Look Before You Lean

Another book on my December reading binge was Look Before You Lean by “Employee X.” It was recommended by my friend and fellow curious cat, Steve Holt, in a quick Tweet. I took a look, and the topic seemed right up my alley.  Indeed it is.  Here is an opening quote

[H]ow … does Lean … continue to thrive when companies hat sign up for it have been droppingn out at a rate of more than 90%? There are people, even among Lean’s most ardent advocates, who have conscientiously tried to deal with this daunting statistic. 

That quote gives a good sense of what the book does. It’s a look at a Lean implementation from an employee in a company going through a Lean initiative, rather than from the eyes of a consultant or maybe the internal champion of such an implementation. He’s kept himself anonymous because he is rather negative as to the thinking of the corporate leaders, and he is particularly negative about the way the consultants approached the project. It is definitely framed as a cautionary tale: the author is hoping others will read this before they dive in. I am pretty sure he isn’t saying, “Don’t do it.” He’s saying, “Think.” and “Don’t do it this way."

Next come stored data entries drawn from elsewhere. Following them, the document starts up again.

(** * signer: sealed tokens over an AEAD cipher

    A shallow embedding of [signer.go].  The package wraps an AEAD cipher
    (XChaCha20-Poly1305 of golang.org/x/crypto) and the system random
    source; both live outside the package and enter the model as an
    environment with a stated contract.  Everything the package itself does
    (header assembly in the scratch buffer, slicing of the token, the
    length guard, the propagation of errors) is modelled as written. *)

From Stdlib Require Import List Arith Lia Bool.
From Stdlib.Strings Require Import Byte.
Import ListNotations.

(** ** Go values *)

Definition bytes := list byte.

(** Go [error] values that can reach a caller of this package.  The first
    two are the package's own variables; the others are created by the
    libraries it calls. *)
Inductive error : Type :=
| ErrKeyLen                 (* signer.ErrKeyLen: "bad key length" *)
| ErrShort                  (* signer.ErrShort: "message too short" *)
| errBadKeyLength           (* chacha20poly1305.NewX: "bad key length" *)
| errOpen                   (* chacha20poly1305: "message authentication failed" *)
| errRand (errno : nat).    (* crypto/rand: the read from the OS failed *)

(** A Go pair [(v, err)] in which exactly one side is meaningful. *)
Inductive result (A : Type) : Type :=
| Ok (v : A)
| Err (e : error).
Arguments Ok {A} v.
Arguments Err {A} e.
Lemma members_socket_join st sid c :
  is_Some (sockets st !! sid) →
  members (socket_join st sid c) c = members st c ∪ {[sid]}.
Proof.
  intros [sk Hsk]. apply set_eq. intros p.
  rewrite elem_of_union, !elem_of_members, rooms_of_socket_join, elem_of_singleton.
  destruct (decide (p = sid)) as [-> | Hp].
  - destruct (decide (c ∈ rooms_of st sid ∨ sockets st !! sid = None))
      as [[Hin | Hnone] | Hnot].
    + split; auto.
    + congruence.
    + split; [auto |]. intros _. apply elem_of_app. right. by apply list_elem_of_singleton.
  - split; [auto |]. by intros [? | ?].
Qed.

Lemma members_socket_join_minus st sid c room :
  members (socket_join st sid c) room ∖ {[sid]} = members st room ∖ {[sid]}.
Proof.
  apply set_eq. intros p.
  rewrite !elem_of_difference, !elem_of_members, rooms_of_socket_join,
    elem_of_singleton.
  destruct (decide (p = sid)) as [-> | Hp]; [split; by intros [_ ?] | done].
Qed.

Lemma rooms_of_socket_join_other st sid c p :
  p ≠ sid → rooms_of (socket_join st sid c) p = rooms_of st p.
Proof. intros Hp. rewrite rooms_of_socket_join. by rewrite decide_False. Qed.


Lemma find_app_l {A} (f : A → bool) (l l' : list A) x :
  List.find f l = Some x → List.find f (l ++ l') = Some x.
Proof.
  induction l as [|y l IH]; [done |]. simpl. by destruct (f y).
Qed.


Lemma name_of_socket_join st sid c p :
  name_of (socket_join st sid c) p = name_of st p.
Proof.
  unfold name_of, socket_join, with_sockets. simpl.
  destruct (decide (p = sid)) as [-> | Hp]; [| by rewrite lookup_alter_ne].
  rewrite lookup_alter_eq. destruct (sockets st !! sid) as [sk|]; [| done].
  simpl. unfold join_room. by destruct (in_room c sk).
Qed.

Lemma members_set_displayName st sid n room :
  members (set_displayName st sid n) room = members st room.
Proof.
  apply set_eq. intros p. by rewrite !elem_of_members, rooms_of_set_displayName.
Qed.

Lemma string_eqb_bool_decide (a b : string) :
  String.eqb a b = bool_decide (a = b).
Proof.
  destruct (String.eqb_spec a b).
  - by rewrite bool_decide_eq_true_2.
  - by rewrite bool_decide_eq_false_2.
Qed.

Lemma in_room_join_room c sk : in_room c (join_room c sk) = true.
Proof.
  unfold join_room. destruct (in_room c sk) eqn:E; [done |].
  unfold in_room. simpl. apply bool_decide_eq_true_2, elem_of_app. right.
  by apply list_elem_of_singleton.
Qed.

Lemma join_room_idempotent c sk : join_room c (join_room c sk) = join_room c sk.
Proof. unfold join_room at 1. by rewrite in_room_join_room. Qed.

Lemma filter_other_rooms (c : string) (l : list string) :
  c ∉ l → filter (λ r, r ≠ c) l = l.
Proof.
  induction l as [|r l IH]; [done |]. intros Hc.
  apply not_elem_of_cons in Hc as [Hne Hc].
  rewrite filter_cons_True by done. by rewrite IH.
Qed.

Lemma leave_join_room c sk :
  c ∉ rooms sk → leave_room c (join_room c sk) = sk.
Proof.
  intros Hc. unfold join_room, in_room.
  rewrite bool_decide_eq_false_2 by done. unfold leave_room. simpl.
  rewrite filter_app, filter_other_rooms by done.
  rewrite filter_cons_False by (by intros ?). simpl. rewrite app_nil_r.
  by destruct sk.
Qed.

(** ** Creating and joining *)

(** [create-session] by a connected caller: the caller hosts the new
    session and is in its room, together with whoever was still in a room
    of that name; the two events go to the caller alone; no other session,
    no other connection's rooms and no display name changes. *)
Theorem create_session_effect rnd fuel st sid st' out :
  create_session rnd fuel st sid = Some (st', out) →
  is_Some (sockets st !! sid) →
  ∃ code,
    out = [ Emit sid (SessionCreated code); Emit sid (UserJoined sid None true) ]
    ∧ sessions st' !! code = Some {| hostId := sid |}
    ∧ (∀ c, c ≠ code → sessions st' !! c = sessions st !! c)
    ∧ members st' code = members st code ∪ {[sid]}
    ∧ (∀ p, p ≠ sid → rooms_of st' p = rooms_of st p)
    ∧ ∀ p, name_of st' p = name_of st p.
Proof.
  intros Hcr Hsk. pose proof (create_session_spec rnd fuel st sid) as Hsp.
  rewrite Hcr in Hsp. destruct Hsp as (code & -> & _ & _ & Hst' & Hsock).
  exists code. split; [done |]. rewrite Hst'.
  split; [apply lookup_insert_eq |].
  split; [intros c Hc; by rewrite lookup_insert_ne |].
  split; [by rewrite (members_sockets _ _ _ Hsock), members_socket_join |].
  split.
  - intros p Hp. unfold rooms_of at 1. rewrite Hsock.
    by apply rooms_of_socket_join_other.
  - intros p. unfold name_of at 1. rewrite Hsock. apply name_of_socket_join.
Qed.

Lemma create_session_effect_witness :
  ∃ code,
    sessions hosted !! code = Some {| hostId := "h" |}
    ∧ members hosted code = members lobby code ∪ {[ "h" ]}.
Proof.
  destruct (create_session_effect rnd_blocks 1 lobby "h" hosted
              [ Emit "h" (SessionCreated "AAAAAA");
                Emit "h" (UserJoined "h" None true) ])
    as (code & _ & Hhost & _ & Hmem & _).
  - by vm_compute.
  - vm_compute. by eexists.
  - by exists code.
Defined.



(** A successful [join-session] (the code is a key of the registry, the
    caller is connected): the registry is untouched; the caller is added to
    the room and nobody is removed; [user-joined] goes to the room with the
    caller in it, carrying the chosen name and whether the caller is the
    recorded host; [session-joined] goes to the caller; the acknowledgement
    is [true]; [request-state] goes to the host's own room, never to the
    caller.  The first revision emits the same. *)
Theorem join_session_success st sid code c s name callback :
  known_session st code = Some c →
  sessions st !! c = Some s →
  is_Some (sockets st !! sid) →
  let r := Server.join_session st sid code name callback in
  let isHost := bool_decide (sid = hostId s) in
  sessions r.1 = sessions st
  ∧ members r.1 c = members st c ∪ {[sid]}
  ∧ (∀ p, p ≠ sid → rooms_of r.1 p = rooms_of st p)
  ∧ r.2 = [ ToRoom c (members st c ∪ {[sid]})
              (UserJoined sid (Some (name_or_guest name)) isHost);
            Emit sid (SessionJoined c isHost (name_or_guest name)) ]
          ++ (if callback then [Ack true] else [])
          ++ [ ToOthers (Some (hostId s)) (members st (hostId s) ∖ {[sid]})
                 (RequestState sid) ]
  ∧ (Legacy.join_session st sid code name callback).2 = r.2.
Proof.
  intros Hk Hs Hsk r isHost. unfold r, Server.join_session, Legacy.join_session.
  rewrite Hk. cbn [fst snd]. split; [done |].
  rewrite members_set_displayName, members_socket_join by done.
  split; [done |]. split.
  - intros p Hp. by rewrite rooms_of_set_displayName, rooms_of_socket_join_other.
  - unfold join_success. cbn [sessions set_displayName socket_join with_sockets].
    rewrite (sessions_get_own _ _ _ Hs). unfold is_host. cbn [host_of].
    rewrite string_eqb_bool_decide.
    rewrite !members_set_displayName, !members_socket_join_minus.
    by rewrite !members_socket_join by done.
Qed.

Lemma join_session_success_witness :
  members shared "AAAAAA" = members hosted "AAAAAA" ∪ {[ "g" ]}.
Proof.
  apply (join_session_success hosted "g" (Some "AAAAAA") "AAAAAA"
           {| hostId := "h" |} (Some "Sam") true).
  - by vm_compute.
  - by vm_compute.
  - vm_compute. by eexists.
Defined.

Lemma state_eq st st' :
  sessions st = sessions st' → sockets st = sockets st' → draws st = draws st' →
  st = st'.
Proof. destruct st, st'. simpl. by intros -> -> ->. Qed.

Lemma known_session_sessions st st' code :
  sessions st' = sessions st → known_session st' code = known_session st code.
Proof. unfold known_session. by intros ->. Qed.

(** Joining again the session one has just joined, under the same name,
    changes nothing in the state (the events are emitted again). *)
Theorem join_session_idempotent st sid code name callback callback' :
  let st1 := (Server.join_session st sid code name callback).1 in
  let st2 := (Legacy.join_session st sid code name callback).1 in
  (Server.join_session st1 sid code name callback').1 = st1
  ∧ (Legacy.join_session st2 sid code name callback').1 = st2.
Proof.
  intros st1 st2.
  assert (known_session st1 code = known_session st code) as Hk1.
  { apply known_session_sessions. unfold st1, Server.join_session.
    by destruct (known_session st code). }
  assert (known_session st2 code = known_session st code) as Hk2.
  { apply known_session_sessions. unfold st2, Legacy.join_session.
    by destruct (known_session st code). }
  unfold Server.join_session at 1. unfold Legacy.join_session at 1.
  rewrite Hk1, Hk2. unfold st1, st2, Server.join_session, Legacy.join_session.
  destruct (known_session st code) as [c|]; [| done]. cbn [fst].
  split; apply state_eq; try done; cbn; apply map_eq; intros p;
    (destruct (decide (p = sid)) as [-> | Hp];
     [| by rewrite !lookup_alter_ne by done]);
    rewrite !lookup_alter_eq; destruct (sockets st !! sid) as [sk|]; try done;
    simpl; f_equal.
  - change {| rooms := rooms (join_room c sk);
              displayName := Some (name_or_guest name) |}
      with (let sk1 := {| rooms := rooms (join_room c sk);
                          displayName := Some (name_or_guest name) |} in sk1).
    assert (in_room c {| rooms := rooms (join_room c sk);
                         displayName := Some (name_or_guest name) |} = true) as Hin
      by apply (in_room_join_room c sk).
    unfold join_room at 1. by rewrite Hin.
  - apply join_room_idempotent.
Qed.

(** A guest that joins a session it was not in and then leaves it: in the
    first revision the state is exactly what it was; in the later one the
    only trace is the recorded display name, which leaving does not
    clear. *)
Theorem join_then_leave st sid code c s name callback :
  known_session st code = Some c →
  sessions st !! c = Some s →
  hostId s ≠ sid →
  c ∉ rooms_of st sid →
  (Legacy.leave_session
     (Legacy.join_session st sid code name callback).1 sid code).1 = st
  ∧ (Server.leave_session
       (Server.join_session st sid code name callback).1 sid code).1
    = set_displayName st sid (name_or_guest name).
Proof.
  intros Hk Hs Hne Hc.
  unfold Legacy.leave_session, Server.leave_session, Legacy.join_session,
    Server.join_session. rewrite Hk. cbn [fst].
  rewrite (known_session_sessions st (socket_join st sid c)) by done.
  rewrite (known_session_sessions st
             (set_displayName (socket_join st sid c) sid (name_or_guest name)))
    by done.
  rewrite Hk.
  rewrite !depart_not_host by (by apply not_host_of with s).
  cbn [fst].
  assert (∀ sk, sockets st !! sid = Some sk → c ∉ rooms sk) as Hsk.
  { intros sk Hsk. unfold rooms_of in Hc. by rewrite Hsk in Hc. }
  split; apply state_eq; try done; cbn; apply map_eq; intros p;
    (destruct (decide (p = sid)) as [-> | Hp];
     [| by rewrite !lookup_alter_ne by done]);
    rewrite !lookup_alter_eq; destruct (sockets st !! sid) as [sk|] eqn:E;
    try done; simpl; f_equal.
  - apply leave_join_room. by apply Hsk.
  - unfold leave_room. simpl.
    pose proof (leave_join_room c sk (Hsk _ eq_refl)) as Hl.
    apply (f_equal rooms) in Hl. simpl in Hl. by rewrite Hl.
Qed.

The story isn’t all negative, because the author did a lot of independent research about Lean and could see where it could/should work. I appreciated this aspect of the writing just as much as the cautionary tale that motivates the book.  From his perspective, Lean did not fly at his company - and it doesnt fly at many companies. He pins the blame on both the company leads for abdicating their thinking to the consultants. And he blames the consultants for a roughshod implementation - with plenty of examples of what sound like over-the-top activities.  

I pulled some suggestions or food for thought from “Employee X” and the book. Some of these are for the presumed audience of people who are looking at lean. There are other ideas here for just about any change initiative. And there are definitely ideas for consultants (me included). 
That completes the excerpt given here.